[Collected data]

Lemma run_flog_recover nf lbs (n : N) s lg i a b r :
  geom_ok nf lbs (ns_size n) a -> arenas s !! i = Some b -> mapoff b = mapoff a ->
  0 <= lba (flog r) < external_nlba a -> old_map (flog r) <> new_map (flog r) ->
  exists n' evs, recovered n n' a r evs /\
  run (flog_recover lane i (flog r)) (W n s lg) = (Done tt, W n' s (lg ++ evs)).
Proof.
  intros Hg Hb Hmo Hl Hne. pose proof (geom_regions _ _ _ _ Hg) as Hr.
  unfold flog_recover. rewrite run_bind, (run_get_arena _ _ _ _ b) by done. cbv zeta.
  assert (map_entry_offset b (lba (flog r)) = mapoff a + 4 * lba (flog r)) as ->.
  { unfold map_entry_offset, BTT_MAP_ENTRY_SIZE. rewrite Hmo, u32_id, u64_id by lia. done. }
  rewrite run_bind, run_read_ns, entry_read by lia.
  change (if map_entry_is_initial _ then _ else _) with (eff_at (ns_mem n) a (lba (flog r))).
  destruct (Z.eqb_spec (old_map (flog r)) (eff_at (ns_mem n) a (lba (flog r)))) as [E|E].
  - rewrite <- E. replace (new_map (flog r) =? old_map (flog r)) with false
      by (symmetry; apply Z.eqb_neq; congruence). cbn [negb andb].
    destruct (run_write_ns n s lg lane (le_enc 4 (new_map (flog r))) (mapoff a + 4 * lba (flog r)))
      as (n' & Hw & ->); [lia|rewrite length_le_enc; lia|].
    eexists n', _. split; [|done]. right. by split_and!.
  - rewrite andb_false_r. exists n, []. rewrite app_nil_r. split; [|done]. left. by split_and!.
Qed.

Lemma run_read_flog_pair nf lbs (n : N) s lg i a b k q r :
  geom_ok nf lbs (ns_size n) a -> (Z.of_nat k < nf) -> arenas s !! i = Some b -> mapoff b = mapoff a ->
  flogs b !! k = Some q -> 0 <= lane < nfree s -> flog_inv (nlba s) (ns_mem n) a k r ->
  exists n' evs,
  (recovered n n' a r evs \/ old_map (flog r) = new_map (flog r) /\ n' = n /\ evs = []) /\
  run (read_flog_pair lane i (flog_pos a k) k) (W n s lg) =
  (Done tt, W n' (put_arena s i (set_flogs b (<[k := r]> (flogs b)))) (lg ++ evs)).
Proof.
  intros Hg Hk Hb Hmo Hq Hnf [] . pose proof (geom_regions _ _ _ _ Hg) as Hr.
  assert (0 < flog_pos a k /\ flog_pos a k + 32 <= ns_size n) as [Hp0 Hp1] by (unfold flog_pos; lia).
  unfold read_flog_pair. rewrite run_bind, (run_mod_flog _ _ _ _ b _ q) by done.
  set (b1 := set_flogs b _). set (s1 := put_arena s i b1).
  assert (arenas s1 !! i = Some b1) as Hb1 by by eapply lookup_put_arena.
  rewrite run_bind, run_get. cbn [w_st]. change (nfree s1) with (nfree s).
  replace ((lane <? 0) || (nfree s <=? lane)) with false by (symmetry; apply orb_false_iff; split; lia).
  replace (flog_pos a k =? 0) with false by (symmetry; apply Z.eqb_neq; lia).
  change (2 * BTT_FLOG_SIZE) with 32. rewrite run_bind, run_read_ns by lia.
  destruct (flog_pair_slices (ns_mem n) (flog_pos a k)) as [-> ->]. cbv zeta.
  rewrite run_bind, run_check_lba. change (nlba s1) with (nlba s).
  replace (nlba s <=? lba (flog_at (ns_mem n) (flog_pos a k))) with false by (symmetry; apply Z.leb_gt; lia).
  rewrite run_bind, run_check_lba. change (nlba s1) with (nlba s).
  replace (nlba s <=? lba (flog_at (ns_mem n) (flog_pos a k + 16))) with false
    by (symmetry; apply Z.leb_gt; lia).
  rewrite fi_current. pose proof (lookup_lt_Some _ _ _ Hq) as Hlt.
  rewrite run_bind, (run_mod_flog _ _ _ _ b1 _ (set_entries q (flog_pos a k, flog_pos a k + BTT_FLOG_SIZE)))
    by (done || by apply list_lookup_insert_eq).
  assert (k < length (flogs b1))%nat as Hlt1 by (unfold b1; cbn [flogs set_flogs]; by rewrite length_insert).
  set (b2 := set_flogs b1 _). set (s2 := put_arena s1 i b2).
  assert (arenas s2 !! i = Some b2) as Hb2 by by eapply lookup_put_arena.
  rewrite run_bind, (run_mod_flog _ _ _ _ b2 _
    (set_next (set_entries q (flog_pos a k, flog_pos a k + BTT_FLOG_SIZE)) (next r)))
    by (done || by apply list_lookup_insert_eq).
  replace (set_flogs b2 _) with (set_flogs b (<[k := r]> (flogs b))).
  2: { unfold b2, b1, set_flogs. cbn [flogs]. f_equal. rewrite !list_insert_insert_eq. f_equal.
       unfold set_flog, set_next, set_entries. cbn. rewrite <- fi_entries. by destruct r. }
  unfold s2, s1. rewrite !put_arena_put. set (b3 := set_flogs b _). set (s3 := put_arena s i b3).
  destruct (Z.eqb_spec (old_map (flog r)) (new_map (flog r))) as [E|E].
  - exists n, []. rewrite app_nil_r. split; [by right|done].
  - destruct (run_flog_recover nf lbs n s3 lg i a b3 r) as (n' & evs & Hrec & ->); try done.
    { by eapply lookup_put_arena. }
    exists n', evs. split; [by left|done].
Qed.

### Activity
Copy every line above in which the string "recovered" shows up.

### Problem solution
  exists n' evs, recovered n n' a r evs /\
  (recovered n n' a r evs \/ old_map (flog r) = new_map (flog r) /\ n' = n /\ evs = []) /\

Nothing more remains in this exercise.